* WORK ORDER *
Write out the data exactly from its first line onward, ending with the line in which "(return, panic, [os.Exit])." appears.

------------------------------------------------------------------------

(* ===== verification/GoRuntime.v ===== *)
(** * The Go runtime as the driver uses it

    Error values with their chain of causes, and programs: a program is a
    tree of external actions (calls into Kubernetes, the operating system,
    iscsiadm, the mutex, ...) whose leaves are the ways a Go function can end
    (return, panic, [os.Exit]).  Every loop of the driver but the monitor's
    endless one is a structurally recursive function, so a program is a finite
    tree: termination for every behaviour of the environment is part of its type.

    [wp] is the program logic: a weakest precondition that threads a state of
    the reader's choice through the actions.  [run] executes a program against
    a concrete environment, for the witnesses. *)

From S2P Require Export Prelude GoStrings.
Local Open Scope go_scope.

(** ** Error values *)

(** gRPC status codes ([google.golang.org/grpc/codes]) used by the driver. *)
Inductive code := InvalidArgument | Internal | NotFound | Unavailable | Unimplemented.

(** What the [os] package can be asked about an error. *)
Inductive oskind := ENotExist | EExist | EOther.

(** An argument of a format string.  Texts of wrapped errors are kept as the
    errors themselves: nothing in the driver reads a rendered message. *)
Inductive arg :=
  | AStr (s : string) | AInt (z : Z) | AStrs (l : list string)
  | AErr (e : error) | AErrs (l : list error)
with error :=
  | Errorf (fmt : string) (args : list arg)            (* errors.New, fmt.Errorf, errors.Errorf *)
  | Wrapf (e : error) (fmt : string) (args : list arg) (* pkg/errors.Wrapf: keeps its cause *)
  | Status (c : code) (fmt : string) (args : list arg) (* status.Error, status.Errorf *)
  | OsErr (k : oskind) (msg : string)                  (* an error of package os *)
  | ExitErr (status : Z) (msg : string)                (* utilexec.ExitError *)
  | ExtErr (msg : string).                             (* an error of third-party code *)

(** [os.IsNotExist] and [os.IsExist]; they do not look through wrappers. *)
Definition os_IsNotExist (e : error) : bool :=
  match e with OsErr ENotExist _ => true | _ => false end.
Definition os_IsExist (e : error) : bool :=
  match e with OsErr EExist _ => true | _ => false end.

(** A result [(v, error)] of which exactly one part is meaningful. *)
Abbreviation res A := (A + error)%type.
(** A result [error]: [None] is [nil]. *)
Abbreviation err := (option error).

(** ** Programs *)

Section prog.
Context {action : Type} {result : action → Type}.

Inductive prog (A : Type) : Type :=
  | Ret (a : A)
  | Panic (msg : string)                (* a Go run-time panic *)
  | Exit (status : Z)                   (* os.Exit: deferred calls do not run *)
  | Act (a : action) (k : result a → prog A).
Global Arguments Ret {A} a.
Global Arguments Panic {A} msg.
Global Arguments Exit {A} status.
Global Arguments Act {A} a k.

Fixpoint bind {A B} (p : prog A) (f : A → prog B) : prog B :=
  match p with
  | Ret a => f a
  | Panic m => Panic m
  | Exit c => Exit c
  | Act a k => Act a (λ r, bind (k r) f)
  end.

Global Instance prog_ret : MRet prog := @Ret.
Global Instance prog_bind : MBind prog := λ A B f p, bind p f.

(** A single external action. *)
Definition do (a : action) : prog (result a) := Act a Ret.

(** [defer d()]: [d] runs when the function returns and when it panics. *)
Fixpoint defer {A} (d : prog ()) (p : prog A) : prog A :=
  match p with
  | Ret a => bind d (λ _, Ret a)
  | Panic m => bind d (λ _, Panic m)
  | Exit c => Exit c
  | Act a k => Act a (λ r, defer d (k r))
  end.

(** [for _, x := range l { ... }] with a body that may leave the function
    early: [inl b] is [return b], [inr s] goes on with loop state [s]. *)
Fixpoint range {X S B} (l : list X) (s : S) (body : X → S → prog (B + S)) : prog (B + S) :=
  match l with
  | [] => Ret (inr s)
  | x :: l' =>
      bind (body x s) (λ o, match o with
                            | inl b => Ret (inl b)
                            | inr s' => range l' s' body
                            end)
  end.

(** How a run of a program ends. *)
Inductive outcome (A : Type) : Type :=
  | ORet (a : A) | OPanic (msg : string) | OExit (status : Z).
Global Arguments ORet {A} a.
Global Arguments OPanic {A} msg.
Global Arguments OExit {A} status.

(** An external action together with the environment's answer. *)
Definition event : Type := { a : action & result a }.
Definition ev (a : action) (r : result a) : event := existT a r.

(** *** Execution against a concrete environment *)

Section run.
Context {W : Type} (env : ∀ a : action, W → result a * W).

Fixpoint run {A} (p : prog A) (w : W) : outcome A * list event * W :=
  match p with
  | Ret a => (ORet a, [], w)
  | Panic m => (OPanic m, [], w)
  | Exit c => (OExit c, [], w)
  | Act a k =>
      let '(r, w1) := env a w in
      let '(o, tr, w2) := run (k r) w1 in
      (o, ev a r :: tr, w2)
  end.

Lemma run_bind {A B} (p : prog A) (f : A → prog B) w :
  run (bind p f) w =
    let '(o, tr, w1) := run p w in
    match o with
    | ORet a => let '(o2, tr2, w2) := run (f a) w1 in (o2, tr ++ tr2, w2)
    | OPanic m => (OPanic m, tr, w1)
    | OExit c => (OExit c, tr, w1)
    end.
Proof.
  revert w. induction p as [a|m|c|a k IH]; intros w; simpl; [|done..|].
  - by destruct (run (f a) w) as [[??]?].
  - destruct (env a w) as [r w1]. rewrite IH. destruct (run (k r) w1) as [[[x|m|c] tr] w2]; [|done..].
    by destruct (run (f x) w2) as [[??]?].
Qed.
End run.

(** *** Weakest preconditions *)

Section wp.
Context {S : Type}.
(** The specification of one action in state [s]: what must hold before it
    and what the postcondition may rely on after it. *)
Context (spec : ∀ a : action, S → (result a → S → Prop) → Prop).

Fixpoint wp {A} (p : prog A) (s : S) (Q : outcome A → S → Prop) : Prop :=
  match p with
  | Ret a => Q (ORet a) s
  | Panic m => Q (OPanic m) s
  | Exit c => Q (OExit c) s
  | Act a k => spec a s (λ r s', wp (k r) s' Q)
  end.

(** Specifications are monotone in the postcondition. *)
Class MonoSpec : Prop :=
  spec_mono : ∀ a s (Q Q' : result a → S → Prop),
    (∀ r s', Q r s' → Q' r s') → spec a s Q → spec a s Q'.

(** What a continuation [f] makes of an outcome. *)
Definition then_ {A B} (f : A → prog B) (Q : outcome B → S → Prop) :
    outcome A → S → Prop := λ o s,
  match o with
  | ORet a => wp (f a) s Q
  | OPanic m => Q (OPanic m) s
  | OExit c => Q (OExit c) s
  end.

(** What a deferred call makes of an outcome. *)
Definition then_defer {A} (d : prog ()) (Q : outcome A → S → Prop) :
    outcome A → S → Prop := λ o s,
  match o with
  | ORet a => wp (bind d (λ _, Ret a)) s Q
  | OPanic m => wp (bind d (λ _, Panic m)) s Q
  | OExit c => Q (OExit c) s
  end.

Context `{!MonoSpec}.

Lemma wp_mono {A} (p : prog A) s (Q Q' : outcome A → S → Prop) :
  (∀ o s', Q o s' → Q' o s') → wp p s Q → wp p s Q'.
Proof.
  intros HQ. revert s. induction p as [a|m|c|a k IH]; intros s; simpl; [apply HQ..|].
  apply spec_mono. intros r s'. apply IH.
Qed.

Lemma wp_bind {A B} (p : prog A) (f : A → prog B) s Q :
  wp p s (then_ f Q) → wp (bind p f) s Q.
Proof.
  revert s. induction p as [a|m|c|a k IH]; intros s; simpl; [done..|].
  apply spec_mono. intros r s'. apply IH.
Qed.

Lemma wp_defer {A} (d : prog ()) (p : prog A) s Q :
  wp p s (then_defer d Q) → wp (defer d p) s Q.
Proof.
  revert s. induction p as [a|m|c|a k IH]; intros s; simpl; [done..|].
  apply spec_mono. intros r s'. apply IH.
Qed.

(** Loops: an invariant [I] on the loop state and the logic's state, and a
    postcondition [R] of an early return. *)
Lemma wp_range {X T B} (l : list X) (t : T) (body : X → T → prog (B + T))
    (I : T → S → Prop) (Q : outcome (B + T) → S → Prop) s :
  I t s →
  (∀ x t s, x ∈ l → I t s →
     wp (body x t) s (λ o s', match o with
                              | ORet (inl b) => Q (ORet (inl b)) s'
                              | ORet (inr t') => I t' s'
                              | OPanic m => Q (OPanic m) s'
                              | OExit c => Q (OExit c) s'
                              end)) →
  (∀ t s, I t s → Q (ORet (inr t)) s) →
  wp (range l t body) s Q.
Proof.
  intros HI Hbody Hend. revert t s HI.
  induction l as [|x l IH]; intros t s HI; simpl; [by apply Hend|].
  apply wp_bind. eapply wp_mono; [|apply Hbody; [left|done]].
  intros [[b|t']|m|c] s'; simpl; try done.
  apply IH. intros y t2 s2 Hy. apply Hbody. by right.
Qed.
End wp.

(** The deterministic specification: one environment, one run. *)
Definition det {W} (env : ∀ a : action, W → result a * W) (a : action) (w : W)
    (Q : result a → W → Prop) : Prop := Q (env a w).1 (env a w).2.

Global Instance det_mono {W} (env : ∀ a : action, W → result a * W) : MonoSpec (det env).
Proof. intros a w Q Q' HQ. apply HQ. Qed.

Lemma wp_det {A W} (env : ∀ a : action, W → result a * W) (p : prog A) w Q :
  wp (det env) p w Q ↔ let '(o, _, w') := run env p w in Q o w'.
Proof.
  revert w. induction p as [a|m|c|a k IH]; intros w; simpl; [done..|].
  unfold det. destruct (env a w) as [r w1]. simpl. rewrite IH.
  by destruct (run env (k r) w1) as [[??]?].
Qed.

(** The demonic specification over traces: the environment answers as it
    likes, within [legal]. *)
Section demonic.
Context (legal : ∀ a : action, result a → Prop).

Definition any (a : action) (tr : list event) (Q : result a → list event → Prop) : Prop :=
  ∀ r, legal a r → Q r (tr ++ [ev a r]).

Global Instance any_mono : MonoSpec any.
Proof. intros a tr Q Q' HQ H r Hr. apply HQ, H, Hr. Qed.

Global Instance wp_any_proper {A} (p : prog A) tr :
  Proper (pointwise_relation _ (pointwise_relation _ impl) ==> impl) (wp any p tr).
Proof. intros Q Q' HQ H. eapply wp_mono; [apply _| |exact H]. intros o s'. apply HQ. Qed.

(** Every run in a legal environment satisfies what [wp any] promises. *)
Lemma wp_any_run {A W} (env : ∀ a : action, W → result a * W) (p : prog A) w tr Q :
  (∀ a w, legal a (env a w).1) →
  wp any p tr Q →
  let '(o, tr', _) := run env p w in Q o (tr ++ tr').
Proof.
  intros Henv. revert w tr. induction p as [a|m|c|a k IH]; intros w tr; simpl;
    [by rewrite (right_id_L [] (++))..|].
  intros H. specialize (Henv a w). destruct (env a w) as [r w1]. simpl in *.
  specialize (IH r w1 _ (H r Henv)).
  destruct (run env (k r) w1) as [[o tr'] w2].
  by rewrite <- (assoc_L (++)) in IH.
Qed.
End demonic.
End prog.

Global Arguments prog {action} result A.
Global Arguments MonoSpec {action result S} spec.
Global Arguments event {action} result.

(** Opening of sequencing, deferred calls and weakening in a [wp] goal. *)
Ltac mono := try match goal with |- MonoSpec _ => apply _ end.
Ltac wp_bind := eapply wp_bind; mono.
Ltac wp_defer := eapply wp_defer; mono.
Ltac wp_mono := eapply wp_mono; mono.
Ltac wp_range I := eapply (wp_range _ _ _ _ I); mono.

------------------------------------------------------------------------

* SOLUTION TO THIS TASK *
(* ===== verification/GoRuntime.v ===== *)
(** * The Go runtime as the driver uses it

    Error values with their chain of causes, and programs: a program is a
    tree of external actions (calls into Kubernetes, the operating system,
    iscsiadm, the mutex, ...) whose leaves are the ways a Go function can end
    (return, panic, [os.Exit]).  Every loop of the driver but the monitor's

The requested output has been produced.